Only one stretch of the data below is wanted: the lines starting at the one with "than the event poll has items. *)" and ending at the one with "Theorem poll_completes s", both included, given again exactly.

____ DATA

(** An event poll without items comes into use. *)
Lemma einvx_new_ep z s g x r i : einvx z s g → g_eps g !! x = None → es_eps s !! x = Some r → alloc_flag (ep_res_chk r) = 1 → ep_rbr r = None → ep_ovflist r = NSEP_EP_UNACTIVE_PTR →
  ehlist (es_rdl s) (ep_rdlist r) x [] → info_of s (ep_epfd r) = Some i → einvx z s (gep_upd x (mk_gep [] [] Idle) g).
Proof.
  intros Hi Hx Hr Hfl Hrb Hov Hl Hio. pose proof Hi as [H1 H2 H3 H4 H5 H6 H7 H8 H9]. pose proof H8 as (m & M1 & M2 & M3). split; try done.
  - intros ep e He. cbn in He. destruct (decide (ep = x)) as [->|]; [|rewrite lookup_insert_ne in He by done; destruct (H5 ep e He) as (q & Hq & Hok); exists q; split; [done|]; eapply ep_ok_frame; [..|exact Hok]; try done; [intros j l q0 Hil Hiq; by exists l, q0|eauto]].
    rewrite lookup_insert_eq in He. injection He as <-. exists r. split; [done|]. split; cbn; try done; try (intros y Hy; by apply elem_of_nil in Hy).
    + rewrite Hrb. apply tree_run_inv. by constructor.
    + constructor.
    + exists m, i. split; [done|]. unfold info_of in Hio. rewrite M1 in Hio. cbn in Hio. destruct (aread m (ep_epfd r)) as [o|] eqn:Ha; [|done]. cbn in Hio. subst o. split; [done|]. apply aread_Some in Ha as [? ?%lookup_lt_Some]. lia.
  - intros j l Hj. destruct (H6 j l Hj) as (q & Hq & Hok). exists q. split; [done|]. eapply info_ok_frame; [..|exact Hok]; try done. intros y _ (ep & e & He & Hy). exists ep, e. cbn. rewrite lookup_insert_ne by (intros <-; congruence). done.
  - exists m. split; [done|]. split; [done|]. intros fd j Ha. destruct (M3 fd j Ha) as (q & Hq & J1 & J2 & J3). exists q. split; [done|]. split; [done|]. split; [done|].
    intros ep' Hep'. destruct (J3 ep' Hep') as (e' & q' & L1 & L2 & L3). exists e', q'. cbn. rewrite lookup_insert_ne by (intros <-; congruence). done.
Qed.

Lemma init_eventpoll_run s x r n : es_eps s !! x = Some r → es_rdl s !! x = Some n →
  nsep_init_eventpoll env x s = if 0 =? (se_sem_init env (es_world s)).1
    then Some (0, set_es_eps (<[x := set_ep_epfd (-1) (set_ep_rbr None (set_ep_ovflist NSEP_EP_UNACTIVE_PTR (set_ep_rdlist (mk_ehl (Some x) (Some x)) (set_ep_waitSem 0 r))))]> (es_eps s))
                   (set_es_rdl (<[x := mk_hn None None]> (es_rdl s)) (set_es_world (se_sem_init env (es_world s)).2 s)))
    else Some (-1, set_es_world (se_sem_init env (es_world s)).2 s).
Proof.
  intros Hr Hn. unfold nsep_init_eventpoll. erewrite bind_run by apply ask_run. destruct (0 =? _); [|done]. cbn [negb]. erewrite bind_run by (apply ep_upd_run; exact Hr).
  erewrite bind_run by (eapply rdlist_upd_run; [apply lookup_insert_eq|]; unfold EP_HLIST_INIT; cbn [es_rdl set_es_eps set_es_world]; rewrite (init_node_eq _ _ _ Hn); done).
  erewrite bind_run by (apply ep_upd_run; apply lookup_insert_eq). unfold mret, stM_ret, set_es_eps, set_es_rdl, set_es_world. cbn. rewrite !insert_insert_eq. done.
Qed.
(** C2: No event is lost: in every interleaving of polls of an event poll, item by item, with callbacks of the stacks, each event bit a callback delivers is reported
    by a later step of a poll or is still owed at the end, pending in an item that is on the ready list or in the detached part of it, or kept in an item of [ovflist]; after
    the end of a poll that means on the ready list. *)
Theorem no_event_lost s g ep e max num tr s' p : 0 < max → einv env s g → g_eps g !! ep = Some e → ge_phase e = Idle → run env ep max num (ge_tree e) (s, Out) tr (s', p) →
  ∃ e', minv env ep max num (ge_tree e) (s', p) e' ∧ ∀ tr1 tr2 x v b, tr = tr1 ++ LEvent x v :: tr2 → Z.testbit v b = true →
    owes (s', p) e' x b ∨ ∃ v', LReport x v' ∈ tr2 ∧ Z.testbit v' b = true.
Proof.
  intros Hmax Hi He Hidle Hr. destruct (run_inv env ep max num (ge_tree e) (s, Out) tr (s', p) e Hmax Hr) as (e' & Hm & _ & Hev); [|by exists e'].
  exists g. cbn. by rewrite Hidle.
Qed.

(** C26: A poll always comes to its end: from every state that polls and callbacks can reach and in which a poll is under way, the poll alone ends within two steps more
    than the event poll has items. *)
Theorem poll_completes s g ep e max num tr s' p : 0 < max → einv env s g → g_eps g !! ep = Some e → ge_phase e = Idle → run env ep max num (ge_tree e) (s, Out) tr (s', p) → p ≠ Out →
  ∃ tr' s'', run env ep max num (ge_tree e) (s', p) tr' (s'', Out) ∧ (length tr' <= length (ge_tree e) + 2)%nat ∧ Forall (λ l, ¬ is_event l) tr'.
Proof.
  intros Hmax Hi He Hidle Hr Hp. destruct (run_inv env ep max num (ge_tree e) (s, Out) tr (s', p) e Hmax Hr) as (e' & Hm & _); [exists g; cbn; by rewrite Hidle|].
  apply (poll_ends env ep max num (ge_tree e) _ s' p e' Hmax Hm); [|done]. by apply (rest_length env ep max num (ge_tree e) (s', p)).
Qed.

________

**OUTPUT OF THE TASK:**
    than the event poll has items. *)
Theorem poll_completes s g ep e max num tr s' p : 0 < max → einv env s g → g_eps g !! ep = Some e → ge_phase e = Idle → run env ep max num (ge_tree e) (s, Out) tr (s', p) → p ≠ Out →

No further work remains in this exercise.